### [Task details]
In the records below, tally every line containing "shallow". Report only the total.

### [Data shown]
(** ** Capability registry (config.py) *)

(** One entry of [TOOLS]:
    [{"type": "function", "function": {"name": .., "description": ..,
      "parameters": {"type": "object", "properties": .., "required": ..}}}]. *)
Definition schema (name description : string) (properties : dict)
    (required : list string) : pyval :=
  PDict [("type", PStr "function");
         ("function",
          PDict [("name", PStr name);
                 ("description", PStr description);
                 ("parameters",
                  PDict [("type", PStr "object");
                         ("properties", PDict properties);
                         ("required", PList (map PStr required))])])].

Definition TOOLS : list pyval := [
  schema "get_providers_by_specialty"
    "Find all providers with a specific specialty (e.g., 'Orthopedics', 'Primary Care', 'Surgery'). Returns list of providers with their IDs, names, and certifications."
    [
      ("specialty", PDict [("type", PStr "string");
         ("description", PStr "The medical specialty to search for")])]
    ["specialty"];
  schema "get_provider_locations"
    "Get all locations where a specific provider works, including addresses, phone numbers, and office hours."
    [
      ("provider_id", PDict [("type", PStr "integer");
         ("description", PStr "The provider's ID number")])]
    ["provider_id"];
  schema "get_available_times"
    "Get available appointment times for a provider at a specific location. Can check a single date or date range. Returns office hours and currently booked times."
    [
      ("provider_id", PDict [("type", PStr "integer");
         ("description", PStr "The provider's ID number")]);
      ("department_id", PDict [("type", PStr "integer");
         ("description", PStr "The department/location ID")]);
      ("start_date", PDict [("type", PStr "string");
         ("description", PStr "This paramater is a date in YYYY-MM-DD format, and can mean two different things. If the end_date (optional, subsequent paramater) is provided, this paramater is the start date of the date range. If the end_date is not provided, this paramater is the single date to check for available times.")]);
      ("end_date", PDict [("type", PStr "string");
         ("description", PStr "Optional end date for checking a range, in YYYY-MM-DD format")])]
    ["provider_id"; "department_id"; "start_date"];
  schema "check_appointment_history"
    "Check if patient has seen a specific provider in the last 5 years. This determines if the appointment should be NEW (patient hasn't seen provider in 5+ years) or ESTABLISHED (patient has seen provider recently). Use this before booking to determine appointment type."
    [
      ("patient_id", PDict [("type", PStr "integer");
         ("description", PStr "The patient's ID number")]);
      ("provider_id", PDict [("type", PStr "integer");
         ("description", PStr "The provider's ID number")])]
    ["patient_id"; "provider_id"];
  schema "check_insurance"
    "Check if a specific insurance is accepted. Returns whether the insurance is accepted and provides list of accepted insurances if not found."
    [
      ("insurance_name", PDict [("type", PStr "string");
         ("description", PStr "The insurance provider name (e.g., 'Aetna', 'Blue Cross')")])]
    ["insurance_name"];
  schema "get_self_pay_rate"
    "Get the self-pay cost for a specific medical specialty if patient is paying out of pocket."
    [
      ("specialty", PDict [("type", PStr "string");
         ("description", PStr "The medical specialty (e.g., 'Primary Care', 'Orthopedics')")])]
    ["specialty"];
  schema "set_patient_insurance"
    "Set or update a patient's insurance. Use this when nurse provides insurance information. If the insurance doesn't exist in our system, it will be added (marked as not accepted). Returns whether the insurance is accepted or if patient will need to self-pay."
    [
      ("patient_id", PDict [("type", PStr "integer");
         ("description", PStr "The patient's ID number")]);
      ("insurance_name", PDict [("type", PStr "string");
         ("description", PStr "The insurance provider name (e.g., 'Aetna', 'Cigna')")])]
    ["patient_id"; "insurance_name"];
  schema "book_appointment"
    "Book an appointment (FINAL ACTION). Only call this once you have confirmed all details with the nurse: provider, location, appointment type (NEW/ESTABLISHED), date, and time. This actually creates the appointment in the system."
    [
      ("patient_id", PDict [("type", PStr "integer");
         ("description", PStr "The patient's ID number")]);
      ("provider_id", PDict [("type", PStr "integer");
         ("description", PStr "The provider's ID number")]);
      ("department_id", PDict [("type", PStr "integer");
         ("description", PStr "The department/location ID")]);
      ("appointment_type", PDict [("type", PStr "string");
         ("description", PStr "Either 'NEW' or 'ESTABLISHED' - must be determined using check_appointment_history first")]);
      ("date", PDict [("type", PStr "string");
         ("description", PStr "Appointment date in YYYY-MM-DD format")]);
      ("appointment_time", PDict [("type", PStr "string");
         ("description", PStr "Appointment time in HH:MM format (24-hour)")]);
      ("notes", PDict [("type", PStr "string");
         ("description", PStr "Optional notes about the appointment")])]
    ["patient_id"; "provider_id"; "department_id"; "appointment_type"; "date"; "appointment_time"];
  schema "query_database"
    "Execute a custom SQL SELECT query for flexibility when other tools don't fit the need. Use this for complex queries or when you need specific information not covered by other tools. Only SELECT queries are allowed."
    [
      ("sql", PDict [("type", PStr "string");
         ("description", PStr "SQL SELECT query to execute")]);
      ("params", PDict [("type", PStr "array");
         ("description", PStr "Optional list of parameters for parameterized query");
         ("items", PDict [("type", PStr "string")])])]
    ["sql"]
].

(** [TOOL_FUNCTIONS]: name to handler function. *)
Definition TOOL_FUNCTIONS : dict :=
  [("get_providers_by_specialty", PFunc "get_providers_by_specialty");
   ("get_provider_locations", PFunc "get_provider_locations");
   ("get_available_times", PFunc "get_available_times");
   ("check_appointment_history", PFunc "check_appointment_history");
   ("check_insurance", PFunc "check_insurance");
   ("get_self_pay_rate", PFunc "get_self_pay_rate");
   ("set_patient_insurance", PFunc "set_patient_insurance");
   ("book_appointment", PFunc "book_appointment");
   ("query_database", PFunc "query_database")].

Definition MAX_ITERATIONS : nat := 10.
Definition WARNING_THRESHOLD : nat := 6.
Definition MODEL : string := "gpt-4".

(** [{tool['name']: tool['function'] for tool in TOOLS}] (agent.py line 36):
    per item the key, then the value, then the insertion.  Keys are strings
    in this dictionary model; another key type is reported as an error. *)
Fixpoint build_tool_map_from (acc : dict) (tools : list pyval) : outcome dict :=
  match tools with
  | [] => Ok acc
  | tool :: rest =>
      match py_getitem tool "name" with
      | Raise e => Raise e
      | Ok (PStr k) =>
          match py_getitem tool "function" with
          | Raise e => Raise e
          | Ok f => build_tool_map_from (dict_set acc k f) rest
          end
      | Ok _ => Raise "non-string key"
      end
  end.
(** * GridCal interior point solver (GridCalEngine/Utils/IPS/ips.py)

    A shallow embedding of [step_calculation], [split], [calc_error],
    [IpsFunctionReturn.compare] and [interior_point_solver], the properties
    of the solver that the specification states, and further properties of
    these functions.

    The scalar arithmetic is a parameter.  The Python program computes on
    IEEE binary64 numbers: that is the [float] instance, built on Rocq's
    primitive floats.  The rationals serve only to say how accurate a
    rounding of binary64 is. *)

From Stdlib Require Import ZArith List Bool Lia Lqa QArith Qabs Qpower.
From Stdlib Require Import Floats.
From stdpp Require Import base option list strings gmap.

...

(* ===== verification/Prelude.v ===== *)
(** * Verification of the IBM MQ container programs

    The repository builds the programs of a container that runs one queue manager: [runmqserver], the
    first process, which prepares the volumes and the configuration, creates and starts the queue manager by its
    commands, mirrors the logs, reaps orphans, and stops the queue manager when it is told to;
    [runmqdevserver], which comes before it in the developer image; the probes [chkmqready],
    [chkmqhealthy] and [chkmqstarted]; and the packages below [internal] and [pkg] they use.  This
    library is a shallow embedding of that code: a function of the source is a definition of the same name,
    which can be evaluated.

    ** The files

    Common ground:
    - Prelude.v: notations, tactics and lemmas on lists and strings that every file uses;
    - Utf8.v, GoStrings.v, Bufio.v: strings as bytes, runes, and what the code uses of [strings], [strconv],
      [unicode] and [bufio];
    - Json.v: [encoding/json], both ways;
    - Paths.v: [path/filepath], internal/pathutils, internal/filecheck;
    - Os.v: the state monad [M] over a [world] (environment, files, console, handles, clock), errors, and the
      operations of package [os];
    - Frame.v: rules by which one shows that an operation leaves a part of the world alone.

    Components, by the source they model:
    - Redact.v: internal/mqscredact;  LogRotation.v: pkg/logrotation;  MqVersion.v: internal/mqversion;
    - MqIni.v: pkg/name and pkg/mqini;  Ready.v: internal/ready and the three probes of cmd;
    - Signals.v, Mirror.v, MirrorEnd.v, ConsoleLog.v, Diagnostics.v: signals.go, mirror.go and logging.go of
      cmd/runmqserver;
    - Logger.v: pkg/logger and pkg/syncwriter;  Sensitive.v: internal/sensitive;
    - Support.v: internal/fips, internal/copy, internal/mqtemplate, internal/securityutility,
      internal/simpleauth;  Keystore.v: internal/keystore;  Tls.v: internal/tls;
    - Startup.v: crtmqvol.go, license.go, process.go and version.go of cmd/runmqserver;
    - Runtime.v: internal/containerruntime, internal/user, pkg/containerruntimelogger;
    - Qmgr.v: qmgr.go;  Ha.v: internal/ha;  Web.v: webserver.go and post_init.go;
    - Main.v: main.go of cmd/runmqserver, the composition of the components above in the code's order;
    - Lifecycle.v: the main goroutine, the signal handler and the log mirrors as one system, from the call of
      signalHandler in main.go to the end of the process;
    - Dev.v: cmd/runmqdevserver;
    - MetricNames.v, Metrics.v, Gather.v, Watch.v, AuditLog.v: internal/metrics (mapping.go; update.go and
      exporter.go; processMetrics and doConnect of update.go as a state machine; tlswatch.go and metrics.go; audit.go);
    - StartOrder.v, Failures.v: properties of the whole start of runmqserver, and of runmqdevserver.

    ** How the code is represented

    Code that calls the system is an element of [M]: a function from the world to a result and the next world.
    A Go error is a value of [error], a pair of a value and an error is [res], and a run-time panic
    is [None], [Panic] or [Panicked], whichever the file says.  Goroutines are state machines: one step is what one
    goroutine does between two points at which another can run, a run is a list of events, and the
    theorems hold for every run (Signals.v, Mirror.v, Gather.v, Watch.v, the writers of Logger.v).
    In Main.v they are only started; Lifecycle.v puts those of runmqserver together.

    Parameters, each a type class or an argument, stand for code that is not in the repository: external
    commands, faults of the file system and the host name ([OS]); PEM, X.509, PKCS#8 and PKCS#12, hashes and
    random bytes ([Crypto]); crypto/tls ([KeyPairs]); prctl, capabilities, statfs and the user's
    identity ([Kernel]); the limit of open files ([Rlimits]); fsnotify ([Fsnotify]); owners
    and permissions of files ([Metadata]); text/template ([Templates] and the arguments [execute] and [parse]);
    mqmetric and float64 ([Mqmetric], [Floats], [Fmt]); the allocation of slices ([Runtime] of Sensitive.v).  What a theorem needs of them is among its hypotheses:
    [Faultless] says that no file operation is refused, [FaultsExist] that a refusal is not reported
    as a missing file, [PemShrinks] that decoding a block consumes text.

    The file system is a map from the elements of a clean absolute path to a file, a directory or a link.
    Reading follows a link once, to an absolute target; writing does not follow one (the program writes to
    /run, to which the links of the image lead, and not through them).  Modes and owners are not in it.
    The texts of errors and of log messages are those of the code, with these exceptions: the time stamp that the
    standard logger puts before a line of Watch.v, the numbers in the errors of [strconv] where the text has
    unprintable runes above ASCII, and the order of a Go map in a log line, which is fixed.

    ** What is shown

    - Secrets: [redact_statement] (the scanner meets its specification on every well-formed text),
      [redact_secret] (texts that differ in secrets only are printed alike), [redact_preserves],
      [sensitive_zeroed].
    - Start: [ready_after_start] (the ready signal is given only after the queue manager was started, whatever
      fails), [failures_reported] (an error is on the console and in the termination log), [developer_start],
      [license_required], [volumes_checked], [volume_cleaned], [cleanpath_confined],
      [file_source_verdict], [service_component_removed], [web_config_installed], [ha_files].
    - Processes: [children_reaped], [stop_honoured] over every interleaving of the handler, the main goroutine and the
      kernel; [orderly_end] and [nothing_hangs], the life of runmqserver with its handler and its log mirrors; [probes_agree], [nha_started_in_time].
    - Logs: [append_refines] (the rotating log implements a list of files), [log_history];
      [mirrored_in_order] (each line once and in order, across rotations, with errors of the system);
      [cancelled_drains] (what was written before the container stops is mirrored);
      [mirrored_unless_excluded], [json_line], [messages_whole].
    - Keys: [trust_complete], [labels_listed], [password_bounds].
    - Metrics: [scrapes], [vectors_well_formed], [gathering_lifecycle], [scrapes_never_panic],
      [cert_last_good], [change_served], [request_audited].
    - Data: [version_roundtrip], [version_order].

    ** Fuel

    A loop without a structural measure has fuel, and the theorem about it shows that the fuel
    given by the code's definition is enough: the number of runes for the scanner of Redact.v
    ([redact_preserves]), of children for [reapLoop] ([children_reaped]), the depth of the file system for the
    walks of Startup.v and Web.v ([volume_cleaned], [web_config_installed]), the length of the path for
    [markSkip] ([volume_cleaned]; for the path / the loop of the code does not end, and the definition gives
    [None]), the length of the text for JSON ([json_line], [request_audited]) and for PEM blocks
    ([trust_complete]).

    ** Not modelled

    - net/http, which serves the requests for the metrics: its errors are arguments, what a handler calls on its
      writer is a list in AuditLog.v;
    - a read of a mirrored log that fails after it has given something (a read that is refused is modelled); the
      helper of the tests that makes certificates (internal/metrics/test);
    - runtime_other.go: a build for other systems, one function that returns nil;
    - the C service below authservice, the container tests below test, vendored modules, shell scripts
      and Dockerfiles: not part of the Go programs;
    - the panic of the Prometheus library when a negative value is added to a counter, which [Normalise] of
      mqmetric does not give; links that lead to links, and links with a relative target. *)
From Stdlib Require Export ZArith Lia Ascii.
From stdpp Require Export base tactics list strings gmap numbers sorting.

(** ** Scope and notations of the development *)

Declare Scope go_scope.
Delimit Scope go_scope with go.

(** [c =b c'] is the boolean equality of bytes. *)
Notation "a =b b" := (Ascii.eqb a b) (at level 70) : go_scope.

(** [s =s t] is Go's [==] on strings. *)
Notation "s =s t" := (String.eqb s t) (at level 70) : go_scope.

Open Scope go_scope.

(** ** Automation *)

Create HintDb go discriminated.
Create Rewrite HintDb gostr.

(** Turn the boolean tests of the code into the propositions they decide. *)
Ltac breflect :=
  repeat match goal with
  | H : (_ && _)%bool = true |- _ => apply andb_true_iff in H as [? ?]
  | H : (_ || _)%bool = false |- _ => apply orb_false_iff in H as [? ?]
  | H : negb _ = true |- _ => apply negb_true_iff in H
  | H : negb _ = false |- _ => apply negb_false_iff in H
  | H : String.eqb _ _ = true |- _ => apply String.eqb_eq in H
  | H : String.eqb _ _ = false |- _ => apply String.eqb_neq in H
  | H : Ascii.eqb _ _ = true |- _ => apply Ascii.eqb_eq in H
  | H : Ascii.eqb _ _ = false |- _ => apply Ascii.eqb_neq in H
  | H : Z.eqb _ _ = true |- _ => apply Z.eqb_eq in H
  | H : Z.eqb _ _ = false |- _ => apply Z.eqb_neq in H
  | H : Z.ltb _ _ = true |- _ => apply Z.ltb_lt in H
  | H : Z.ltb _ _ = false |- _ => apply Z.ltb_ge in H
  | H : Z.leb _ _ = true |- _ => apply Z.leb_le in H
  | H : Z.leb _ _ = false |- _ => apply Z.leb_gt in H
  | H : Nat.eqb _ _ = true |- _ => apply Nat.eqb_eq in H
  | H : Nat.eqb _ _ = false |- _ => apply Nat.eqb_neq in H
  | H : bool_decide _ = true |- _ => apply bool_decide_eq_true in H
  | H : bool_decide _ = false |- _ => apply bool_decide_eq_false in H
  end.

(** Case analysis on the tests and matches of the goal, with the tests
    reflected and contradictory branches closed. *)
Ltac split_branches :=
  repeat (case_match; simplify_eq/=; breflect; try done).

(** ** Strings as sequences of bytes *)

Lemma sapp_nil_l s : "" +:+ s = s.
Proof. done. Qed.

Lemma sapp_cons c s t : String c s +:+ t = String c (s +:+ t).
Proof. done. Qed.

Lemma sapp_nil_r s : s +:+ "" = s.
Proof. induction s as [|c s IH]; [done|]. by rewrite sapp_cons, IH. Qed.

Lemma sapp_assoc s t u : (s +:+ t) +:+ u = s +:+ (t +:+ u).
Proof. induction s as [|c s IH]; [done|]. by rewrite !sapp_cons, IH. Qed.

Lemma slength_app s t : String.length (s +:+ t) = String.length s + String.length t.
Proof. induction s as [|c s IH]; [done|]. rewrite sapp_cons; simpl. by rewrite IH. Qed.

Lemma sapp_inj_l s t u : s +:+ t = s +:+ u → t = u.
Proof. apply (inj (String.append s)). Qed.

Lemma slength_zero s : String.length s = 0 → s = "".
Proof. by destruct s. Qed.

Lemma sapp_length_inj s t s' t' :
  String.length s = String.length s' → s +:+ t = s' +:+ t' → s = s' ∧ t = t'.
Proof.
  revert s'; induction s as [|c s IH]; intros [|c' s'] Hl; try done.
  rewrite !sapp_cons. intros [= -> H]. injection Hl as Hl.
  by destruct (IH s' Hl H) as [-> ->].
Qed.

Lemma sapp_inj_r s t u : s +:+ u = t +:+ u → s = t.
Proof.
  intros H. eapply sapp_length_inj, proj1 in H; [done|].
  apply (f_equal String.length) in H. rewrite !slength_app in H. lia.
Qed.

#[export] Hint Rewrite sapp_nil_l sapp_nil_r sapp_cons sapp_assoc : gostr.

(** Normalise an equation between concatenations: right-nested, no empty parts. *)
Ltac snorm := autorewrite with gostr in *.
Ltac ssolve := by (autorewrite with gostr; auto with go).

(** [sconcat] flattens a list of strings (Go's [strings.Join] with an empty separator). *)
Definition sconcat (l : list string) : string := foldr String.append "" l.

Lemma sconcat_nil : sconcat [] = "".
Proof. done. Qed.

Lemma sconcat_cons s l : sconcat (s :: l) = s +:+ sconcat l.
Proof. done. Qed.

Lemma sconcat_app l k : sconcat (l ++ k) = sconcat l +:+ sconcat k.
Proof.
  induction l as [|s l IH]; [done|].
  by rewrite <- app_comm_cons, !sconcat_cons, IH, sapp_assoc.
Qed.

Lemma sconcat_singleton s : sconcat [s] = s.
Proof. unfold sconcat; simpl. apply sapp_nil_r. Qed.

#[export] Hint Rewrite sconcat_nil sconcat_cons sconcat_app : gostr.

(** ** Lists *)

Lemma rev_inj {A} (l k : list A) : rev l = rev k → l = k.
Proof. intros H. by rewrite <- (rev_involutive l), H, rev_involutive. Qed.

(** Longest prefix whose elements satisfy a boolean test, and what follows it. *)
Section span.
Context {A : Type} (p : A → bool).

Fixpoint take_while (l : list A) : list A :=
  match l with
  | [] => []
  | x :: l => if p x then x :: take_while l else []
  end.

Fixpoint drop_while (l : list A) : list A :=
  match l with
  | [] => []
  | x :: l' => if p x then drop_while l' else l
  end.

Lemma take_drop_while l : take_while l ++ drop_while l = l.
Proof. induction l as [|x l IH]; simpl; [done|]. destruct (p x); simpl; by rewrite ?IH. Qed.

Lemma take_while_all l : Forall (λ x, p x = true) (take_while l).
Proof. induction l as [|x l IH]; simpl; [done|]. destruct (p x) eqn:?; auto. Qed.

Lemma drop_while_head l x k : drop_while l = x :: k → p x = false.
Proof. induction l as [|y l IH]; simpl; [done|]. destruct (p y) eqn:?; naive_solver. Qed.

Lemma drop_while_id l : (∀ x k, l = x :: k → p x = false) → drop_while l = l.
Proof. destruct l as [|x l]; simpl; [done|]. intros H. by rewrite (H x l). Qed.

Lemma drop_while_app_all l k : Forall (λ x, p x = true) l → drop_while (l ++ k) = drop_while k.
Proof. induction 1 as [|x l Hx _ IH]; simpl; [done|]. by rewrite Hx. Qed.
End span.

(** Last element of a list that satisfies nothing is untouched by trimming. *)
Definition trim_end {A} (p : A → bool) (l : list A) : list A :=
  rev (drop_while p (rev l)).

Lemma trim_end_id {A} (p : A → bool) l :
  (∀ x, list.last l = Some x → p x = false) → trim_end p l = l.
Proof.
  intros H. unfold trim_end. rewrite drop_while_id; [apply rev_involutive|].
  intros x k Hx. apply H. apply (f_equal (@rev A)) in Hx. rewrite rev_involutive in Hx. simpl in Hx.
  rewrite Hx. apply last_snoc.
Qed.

### [Written answer]
2